**REQUIRED ACTION**
Across the listing below, count the lines that mention the string "payload". Reply with the figure only.
── RECORDS FOR PROCESSING ──
Lemma demo_loading_run : rtc (l1_step sys64 [1; 1; 0] 0 demo_statics demo_cfg) demo_l1 demo_loading.
Proof. apply rtc_once. eapply (step_request _ _ _ _ _ _ _ 1 0 demo_load). vm_compute. reflexivity. Qed.

Lemma l1_fires_model_transitions_witness : ∃ a ev incoming st sh w x ins outs,
  line_is demo_loading a st sh ∧
  System.cache_event incoming w (System.mkCache st [] 0 (held_block sys64 demo_loading a) []) ev = Some x ∧
  carries sys64 [1; 1; 0] 0 demo_statics a demo_loading ins x ∧ transfer ins outs (abs demo_loading) (abs demo_fired) ∧
  of_buffer requestFromCache ins ≡ₚ holding (abs demo_fired) requestFromCache.
Proof.
  destruct (l1_fires_model_transitions sys64 [1; 1; 0] 0 demo_statics demo_cfg eq_refl demo_l1 demo_loading 5 0 false 0
    demo_port demo_fired demo_fresh) as (q & p & a & ev & inc & st & sh & next & acts & w & x & sh2 & ins & outs &
      _ & _ & H3 & _ & H5 & _ & _ & _ & H6 & H7 & H8 & H9 & _).
  - intros q b Hb. apply elem_of_list_to_map_2, list_elem_of_fmap in Hb as (i & [= -> ->] & _). done.
  - exact demo_loading_run.
  - unfold ports. do 4 apply list_elem_of_further. apply list_elem_of_here.
  - vm_compute. reflexivity.
  - exists a, ev, inc, st, sh, w, x, ins, outs. refine (conj H3 (conj H5 (conj H6 (conj H7 _)))).
    specialize (H7 requestFromCache).
    assert (holding (abs demo_loading) requestFromCache = []) as Hno by (vm_compute; reflexivity).
    assert (of_buffer requestFromCache outs = []) as Hout.
    { destruct H9 as [E|E]; rewrite E in H8; inversion H8 as [|o ? l ? [Ho _] Hl]; [done|]. inversion Hl.
      rewrite of_buffer_cons, Ho, decide_False by (by destruct ev). done. }
    rewrite Hno, Hout, app_nil_r in H7. exact (symmetry H7).
Defined.
Lemma safe_memQueue_in :
  {{ ok }} memQueue_in sys counts junk dirs anyone functional cfg now rt {{ λ _, ok }}.
Proof.
  apply safe_if_ready; [by apply dir_buffer_known|]. apply safe_look; [by apply dir_buffer_known|auto with avoids|].
  intros p m Hp. destruct p as [| |m'| | | |]; try done. injection Hp as ->.
  destruct (MemoryMsg.m_Type m) eqn:Et; [|serve..].
  apply (dir_safe_trigger Directory.Event_Memory_Data); [done|]. intros _. cbn. by rewrite Et.
Qed.

Lemma dir_safe_ports rank code : (rank, code) ∈ ports sys counts junk dirs anyone functional cfg now rt →
  {{ ok }} code {{ λ _, ok }}.
Proof.
  intros Hin. unfold ports in Hin. repeat (apply elem_of_cons in Hin as [[= -> ->]|Hin];
    [first [apply safe_requestNetwork_in|apply safe_requestNetworkWB_in|apply safe_responseNetwork_in
      |apply safe_memQueue_in]|]). by apply elem_of_nil in Hin.
Qed.

Lemma safe_cur_in_port rank : {{ ok }} set_cur_in_port rank {{ λ _, ok }}.
Proof.
  intros s Hs. unfold set_cur_in_port, on_abs, zoom. cbn. by eapply dir_ok_parts; [exact Hs|apply Hs|..].
Qed.

End ports.
(* ===== verification/DirRuns.v ===== *)
(** * Runs of a directory controller

    The controller with what surrounds it: the network that brings and takes messages, and
    the memory that takes packets and answers them.  Every wakeup ends, every transition it
    makes is one of the model in [Coherence], and the lines stay in order. *)

From S2P Require Import Prelude Triples IntMath Addresses NodeSets Destinations Clocks StdHeap Buffers Arbiter.
From S2P Require Import SlotTimes Blocks Policies Caches Tables MsiTables Controllers DirectoryMemory.
From S2P Require Import Messages PacketQueues Machines DirController Coherence Pointers Contents Progress DirSafety.
Import DirController.
Local Open Scope Z_scope.
Local Open Scope triple_scope.

#[local] Existing Instance any_wiring.

(** ** Ports make progress *)

Definition dir_inputs : list Z := [requestToDir; requestToDir_WB; responseToDir; responseFromMemory].

Section progress.
Context (sys : RubySystem.t) (counts : list Z) (junk : Z) (dirs : DirectoryMemory.statics).
Context (anyone : MachineID) (functional : mem_packet → mem_packet) (cfg : config) (now rt : Z).
Implicit Types (s : t) (a : Z) (f : frame).

#[local] Abbreviation quiet := (quiet base).
#[local] Abbreviation winds_down := (winds_down base dir_inputs now).

Lemma dir_on_abs_run {A} (g : prog (AbstractController.t payload) A) s x s' : on_abs g s = Ok (x, s') →
  ∃ c, g (base s) = Ok (x, c) ∧ s' = with_base s c.
Proof. unfold on_abs, zoom. destruct (g (base s)) as [[y c]|]; [|done]. intros [= <- <-]. by exists c. Qed.

Lemma quiet_same {A} (g : prog t A) : (∀ s x s', g s = Ok (x, s') → base s' = base s) → quiet g.
Proof. intros Hg s x s' H1. unfold heaps. by rewrite (Hg s x s' H1). Qed.

Lemma getDirectoryEntry_base a s e s' : getDirectoryEntry sys counts junk dirs a s = Ok (e, s') → base s' = base s.
Proof.
  unfold getDirectoryEntry. intros (o & _ & H1)%bind_Ok. destruct o; [by injection H1 as _ <-|].
  apply bind_Ok in H1 as (e1 & _ & H1). by apply bind_Ok in H1 as (d & _ & [= _ <-]).
Qed.

Lemma quiet_is_owner a m : quiet (is_owner sys counts junk dirs a m).
Proof. apply quiet_bind; [apply quiet_same, getDirectoryEntry_base|intros e; apply quiet_lift]. Qed.

Lemma quiet_getState tbe a : quiet (getState sys counts junk dirs tbe a).
Proof.
  destruct tbe; cbn [getState].
  - apply quiet_bind; [apply quiet_reads|intros ?; apply quiet_ret].
  - apply quiet_bind; [apply quiet_reads|]. intros []; [|apply quiet_ret].
    apply quiet_bind; [apply quiet_same, getDirectoryEntry_base|intros ?; apply quiet_ret].
Qed.

Lemma dir_quiet_check_all acts rs : Progress.quiet (λ f, base (self f)) (check_all needs (available now) acts rs).
Proof.
  induction rs as [|r rs IH]; cbn [check_all]; [apply quiet_ret|]. case_decide; [done|].
  apply quiet_bind; [|intros []; [done|apply quiet_ret]].
  destruct r; cbn [available]. intros f x f' H1. unfold on_self, on_abs, zoom in H1.
  destruct (AbstractController.areNSlotsAvailable _ _ _ _) as [[y c]|] eqn:E; [|done]. injection H1 as <- <-.
  exact (slots_heaps _ _ _ _ _ _ E).
Qed.

Lemma dir_doTransition_stall ev tbe a s s' :
  doTransition sys counts junk dirs anyone functional cfg now rt ev tbe a s =
    Ok (TransitionResult_ResourceStall, s') → heaps base s' = heaps base s.
Proof.
  unfold doTransition. intros (st & s1 & H1 & H2)%prog_bind_Ok. apply quiet_getState in H1. rewrite <- H1.
  apply prog_bind_Ok in H2 as ([[res next] ptr] & s2 & H2 & H3).
  apply bind_Ok in H2 as ([[r1 r2] f] & H2 & [= -> -> <- <-]). destruct res.
  { apply prog_bind_Ok in H3 as (? & ? & _ & H3). by apply prog_bind_Ok in H3 as (? & ? & _ & [= ]). }
  injection H3 as <-. unfold doTransitionWorker in H2.
  destruct (Directory.find_transition st ev) as [[nx acts]|]; [|done].
  apply prog_bind_Ok in H2 as (ok & f1 & H2 & H3). destruct ok.
  - by apply prog_bind_Ok in H3 as (? & ? & _ & [= ]).
  - injection H3 as _ <-. exact (dir_quiet_check_all _ _ _ _ _ H2).
Qed.

Lemma dir_quiet_wake : quiet wake_next_cycle.
Proof. by intros s x s' [= <- <-]. Qed.

Lemma dir_trigger_winds ev a : winds_down (trigger sys counts junk dirs anyone functional cfg now rt ev a).
Proof.
  apply winds_down_bind; [apply quiet_gets|]. intros tbe s r s' _ (res & s1 & H1 & H2)%prog_bind_Ok.
  destruct res; [by injection H2 as <- <-|].
  apply dir_doTransition_stall, (waiting_heaps base dir_inputs now) in H1. rewrite <- H1.
  exact (after_transition_winds base dir_inputs now _ _ dir_quiet_wake _ _ _ I H2).
Qed.

Lemma drop_winds q : winds_down (_ ← dequeue_from now q; mret Idle).
Proof.
  intros s r s' _ (z & s1 & H1 & [= <- <-])%prog_bind_Ok. apply dir_on_abs_run in H1 as (c & H1 & ->).
  by eapply dequeue_waiting.
Qed.

Lemma dir_look_winds {M} q (cast : payload → outcome M) k : (∀ m, winds_down (k m)) →
  winds_down (m ← (p ← on_abs (AbstractController.peek q); lift (cast p)); k m).
Proof.
  intros Hk. apply winds_down_bind; [|done]. apply quiet_bind; [|intros p; apply quiet_lift].
  apply quiet_same. intros s x s' H1. apply dir_on_abs_run in H1 as (c & H1 & ->). by apply peek_head in H1 as [-> _].
Qed.

Lemma dir_if_ready_winds q g : winds_down g → winds_down (if_ready now q g).
Proof.
  intros Hg. apply winds_down_bind; [|intros []; [done|apply winds_down_idle]].
  apply quiet_same. intros s x s' H1. apply dir_on_abs_run in H1 as (c & H1 & ->). by apply isReady_same in H1 as ->.
Qed.

Lemma for_me_winds d k : winds_down k → winds_down (_ ← assert_for_me counts d; k).
Proof.
  intros Hk. apply winds_down_bind; [|done]. apply quiet_bind; [apply quiet_gets|]. intros me.
  apply quiet_bind; [apply quiet_lift|]. intros ?. apply quiet_lift.
Qed.

Lemma raise_winds e : winds_down (raise e).
Proof. by intros s r s'. Qed.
───
**ANSWER SPACE**
2